= In Lambeth (play) =

1989 play by Jack Shepherd

In Lambeth is a 1989 play by Jack Shepherd, centred on a meeting between William Blake and Thomas Paine in 1791. Its title quotes from Blake's poem Jerusalem (plate 37, line 14 - "There is a Grain of Sand in Lambeth that Satan cannot find").

== History ==
The play was first performed at the East Dulwich Tavern in London on 12 July 1989. and then at the Donmar Warehouse, directed by Shepherd himself and starring Bob Peck as Paine and Michael Maloney as Blake. Peck reprised the role (alongside Mark Rylance as Blake and Lesley Clare O'Neill as Katherine) in an adaptation of the play for television in the BBC Two Encounters series, which featured similar fictionalized meetings between historical figures.

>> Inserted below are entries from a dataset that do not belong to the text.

(** One round of the grouping loop keeps its invariant. *)
Lemma grouped_step (done : list json) (groups : list (string * list json))
    (prop : json) (prefix : string) :
  grouped done groups ->
  property_prefix prop = ok prefix ->
  grouped (List.app done [prop]) (group_add prefix prop groups).
Proof.
  intros (Hkeys & Hfiled & Hgroups & Hsize) Hprefix.
  assert (Hown : filed_under prefix prop = true).
  { unfold filed_under. rewrite Hprefix. unfold ok. apply String.eqb_refl. }
  assert (Hother : forall p, p <> prefix -> filed_under p prop = false).
  { intros p Hp. unfold filed_under. rewrite Hprefix. unfold ok.
    destruct (String.eqb_spec prefix p); [congruence | reflexivity]. }
  split; [|split; [|split]].
  4: { rewrite group_add_size, Hsize, List.length_app. cbn [List.length]. lia. }
  - rewrite group_add_keys.
    destruct (List.existsb (String.eqb prefix) (List.map fst groups)) eqn:Hknown;
      [exact Hkeys|].
    apply NoDup_app; [exact Hkeys | repeat constructor; intros [] |].
    intros k Hk [<-|[]].
    apply existsb_eqb_In in Hk. congruence.
  - intros item Hitem. rewrite group_add_keys.
    apply List.in_app_or in Hitem. destruct Hitem as [Hitem|[<-|[]]].
    + destruct (Hfiled item Hitem) as (p & Hp & Hin). exists p. split; [exact Hp|].
      destruct (List.existsb _ _); [exact Hin | apply List.in_or_app; left; exact Hin].
    + exists prefix. split; [exact Hprefix|].
      destruct (List.existsb _ _) eqn:Hknown;
        [apply existsb_eqb_In; exact Hknown | apply List.in_or_app; right; left; reflexivity].
  - intros p props Hin. rewrite filter_snoc.
    destruct (group_add_members prefix prop groups p props Hkeys Hin)
      as [[Hp Hold]|[-> [(before & Hold & ->)|[Hnew ->]]]].
    + destruct (Hgroups p props Hold) as [Hne Hprops].
      rewrite (Hother p Hp), List.app_nil_r. split; assumption.
    + destruct (Hgroups prefix before Hold) as [Hne Hprops].
      rewrite Hown, <- Hprops. split; [|reflexivity].
      destruct before; discriminate.
    + rewrite Hown. split; [discriminate|].
      rewrite filter_none; [reflexivity|].
      intros item Hitem. destruct (Hfiled item Hitem) as (p & Hp & Hkey).
      unfold filed_under. rewrite Hp. unfold ok.
      destruct (String.eqb_spec p prefix); [subst; contradiction | reflexivity].
Qed.

Lemma group_by_prefix_grouped (rest : list json) :
  forall (done : list json) (groups final : list (string * list json)),
    grouped done groups ->
    group_by_prefix rest groups = ok final ->
    grouped (List.app done rest) final.
Proof.
  induction rest as [|prop rest IH]; intros done groups final Hgrouped Hrun.
  - injection Hrun as <-. rewrite List.app_nil_r. exact Hgrouped.
  - cbn [group_by_prefix] in Hrun.
    destruct (property_prefix prop) as [e|prefix] eqn:Hprefix.
    + unfold property_prefix in Hprefix.
      destruct (py_get prop "name" (JStr "")) as [e'|name]; cbn [rbind] in *;
        [discriminate Hrun|].
      rewrite Hprefix in Hrun. discriminate Hrun.
    + assert (Hstep : group_by_prefix rest (group_add prefix prop groups) = ok final).
      { unfold property_prefix in Hprefix.
        destruct (py_get prop "name" (JStr "")) as [e'|name]; cbn [rbind] in *;
          [discriminate Hrun|].
        rewrite Hprefix in Hrun. exact Hrun. }
      replace (List.app done (prop :: rest)) with (List.app (List.app done [prop]) rest)
        by (rewrite <- List.app_assoc; reflexivity).
      exact (IH _ _ _ (grouped_step _ _ _ _ Hgrouped Hprefix) Hstep).
Qed.

Lemma grouped_nil : grouped [] [].
Proof.
  split; [constructor|]. split; [intros prop []|].
  split; [intros prefix props [] | reflexivity].
Qed.

(** X6: the grouping of the configuration listing is a partition of the
    properties by prefix: the prefixes of the groups are distinct, every
    property is filed under the prefix of its name, each group is not
    empty and holds, in their order, exactly the properties of its prefix,
    and the sizes of the groups add up to the number of properties (the
    count the heading announces). *)
Theorem conf_groups_partition (properties : list json)
    (groups : list (string * list json)) :
  group_by_prefix properties [] = ok groups ->
  NoDup (List.map fst groups)
  /\ (forall prop, In prop properties ->
        exists prefix, property_prefix prop = ok prefix /\ In prefix (List.map fst groups))
  /\ (forall prefix props, In (prefix, props) groups ->
        props <> [] /\ props = List.filter (filed_under prefix) properties)
  /\ List.length (List.concat (List.map snd groups)) = List.length properties.
Proof.
  intros Hrun. exact (group_by_prefix_grouped properties [] [] groups grouped_nil Hrun).
Qed.

Lemma insert_sorted_permutation (entry : string * list json)
    (sorted : list (string * list json)) :
  Permutation (insert_sorted entry sorted) (entry :: sorted).
Proof.
  induction sorted as [|e rest IH]; cbn [insert_sorted]; [reflexivity|].
  destruct (String.leb (fst entry) (fst e)); [reflexivity|].
  rewrite IH. apply perm_swap.
Qed.

Lemma sorted_groups_permutation (groups : list (string * list json)) :
  Permutation (sorted_groups groups) groups.
Proof.
  unfold sorted_groups. induction groups as [|g groups IH]; cbn [List.fold_right].
  - reflexivity.
  - rewrite insert_sorted_permutation. constructor. exact IH.
Qed.

Lemma insert_sorted_head (entry e : string * list json)
    (sorted : list (string * list json)) :
  heading_le e entry -> HdRel heading_le e sorted ->
  HdRel heading_le e (insert_sorted entry sorted).
Proof.
  intros Hentry Hhead. destruct sorted as [|f rest]; cbn [insert_sorted].
  - constructor. exact Hentry.
  - destruct (String.leb (fst entry) (fst f)); constructor;
      [exact Hentry | inversion Hhead; assumption].
Qed.

Lemma insert_sorted_sorted (entry : string * list json)
    (sorted : list (string * list json)) :
  Sorted heading_le sorted -> Sorted heading_le (insert_sorted entry sorted).
Proof.
  induction 1 as [|e rest Hrest IH Hhead]; cbn [insert_sorted].
  - repeat constructor.
  - destruct (String.leb (fst entry) (fst e)) eqn:Hle.
    + constructor; [constructor; assumption | constructor; exact Hle].
    + constructor; [exact IH|].
      apply insert_sorted_head; [|exact Hhead].
      unfold heading_le. destruct (String.leb_total (fst e) (fst entry)); congruence.
Qed.

Lemma sorted_groups_sorted (groups : list (string * list json)) :
  Sorted heading_le (sorted_groups groups).
Proof.
  unfold sorted_groups. induction groups as [|g groups IH]; cbn [List.fold_right].
  - constructor.
  - apply insert_sorted_sorted. exact IH.
Qed.

Lemma leb_distinct (a b : string) :
  String.leb a b = true -> a <> b -> String.ltb a b = true.
Proof.
  unfold String.leb, String.ltb. intros Hle Hne.
  destruct (String.compare a b) eqn:Hcmp; [|reflexivity|discriminate].
  apply String.compare_eq_iff in Hcmp. contradiction.
Qed.

Lemma ascii_compare_lt_trans (a b c : ascii) :
  Ascii.compare a b = Lt -> Ascii.compare b c = Lt -> Ascii.compare a c = Lt.
Proof.
  unfold Ascii.compare. rewrite !N.compare_lt_iff. apply N.lt_trans.
Qed.

Lemma compare_lt_trans (a b c : string) :
  String.compare a b = Lt -> String.compare b c = Lt -> String.compare a c = Lt.
Proof.
  revert b c. induction a as [|x a IH]; intros [|y b] [|z c]; cbn [String.compare];
    try discriminate; try reflexivity.
  destruct (Ascii.compare x y) eqn:Hxy; try discriminate;
    destruct (Ascii.compare y z) eqn:Hyz; try discriminate.
  - apply Ascii.compare_eq_iff in Hxy, Hyz. subst.
    replace (Ascii.compare z z) with Eq
      by (symmetry; unfold Ascii.compare; apply N.compare_refl).
    apply IH.
  - apply Ascii.compare_eq_iff in Hxy. subst. rewrite Hyz. reflexivity.
  - apply Ascii.compare_eq_iff in Hyz. subst. rewrite Hxy. reflexivity.
  - rewrite (ascii_compare_lt_trans x y z Hxy Hyz). reflexivity.
Qed.

Lemma heading_lt_trans (a b c : string * list json) :
  heading_lt a b -> heading_lt b c -> heading_lt a c.
Proof.
  unfold heading_lt, String.ltb. intros Hab Hbc.
  destruct (String.compare (fst a) (fst b)) eqn:Hab'; try discriminate.
  destruct (String.compare (fst b) (fst c)) eqn:Hbc'; try discriminate.
  rewrite (compare_lt_trans _ _ _ Hab' Hbc'). reflexivity.
Qed.

Lemma sorted_distinct (groups : list (string * list json)) :
  NoDup (List.map fst groups) -> Sorted heading_le groups -> Sorted heading_lt groups.
Proof.
  intros Hkeys Hsorted. induction Hsorted as [|e rest Hrest IH Hhead].
  - constructor.
  - cbn [List.map] in Hkeys. apply NoDup_cons_iff in Hkeys. destruct Hkeys as [Hfresh Hkeys].
    constructor; [exact (IH Hkeys)|].
    destruct Hhead as [|f rest Hle]; constructor.
    apply leb_distinct; [exact Hle|].
    intros Heq. apply Hfresh. left. symmetry. exact Heq.
Qed.

Lemma map_result_each {A B : Type} (f : A -> result B) (R : A -> B -> Prop)
    (l : list A) :
  Forall (fun a => exists b, f a = ok b /\ R a b) l ->
  exists bs, map_result f l = ok bs /\ Forall2 R l bs.
Proof.
  induction 1 as [|a l (b & Hb & Hab) Hl (bs & Hbs & Hall)].
  - exists []. split; [reflexivity | constructor].
  - exists (b :: bs). cbn [map_result]. rewrite Hb. cbn [rbind ok]. rewrite Hbs.
    split; [reflexivity | constructor; assumption].
Qed.

Lemma name_matches_well_formed (filter_lower : string) (prop : json) :
  well_formed_property prop ->
  exists found, name_matches rt filter_lower prop = ok found.
Proof.
  intros (fields & -> & Hname & _). unfold name_matches. rewrite py_get_object.
  cbn [rbind ok].
  destruct (assoc "name" fields) as [v|]; [|eexists; reflexivity].
  destruct (Hname v eq_refl) as [s ->]. eexists. reflexivity.
Qed.

Lemma filter_result_well_formed (filter_key : string) (properties : list json) :
  Forall well_formed_property properties ->
  filter_result (name_matches rt (str_lower rt filter_key)) properties
  = ok (List.filter (matches_filter rt filter_key) properties).
Proof.
  induction 1 as [|prop properties Hprop Hrest IH]; [reflexivity|].
  cbn [filter_result List.filter]. unfold matches_filter at 1.
  destruct (name_matches_well_formed (str_lower rt filter_key) prop Hprop) as [found ->].
  cbn [rbind ok]. rewrite IH. reflexivity.
Qed.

First broadcast on 4 July 1993, it was directed by Sebastian Graham-Jones

An anniversary tour of the play was produced by the group 'Love and Madness' from February to April 2010, this time starring Shepherd. The play is also being produced at the Southwark Playhouse between 10 July and 2 August 2014, directed by Michael Kingsbury and starring Blair Anderson, Melody Grove, Christopher Hunter and Tom Mothersdale.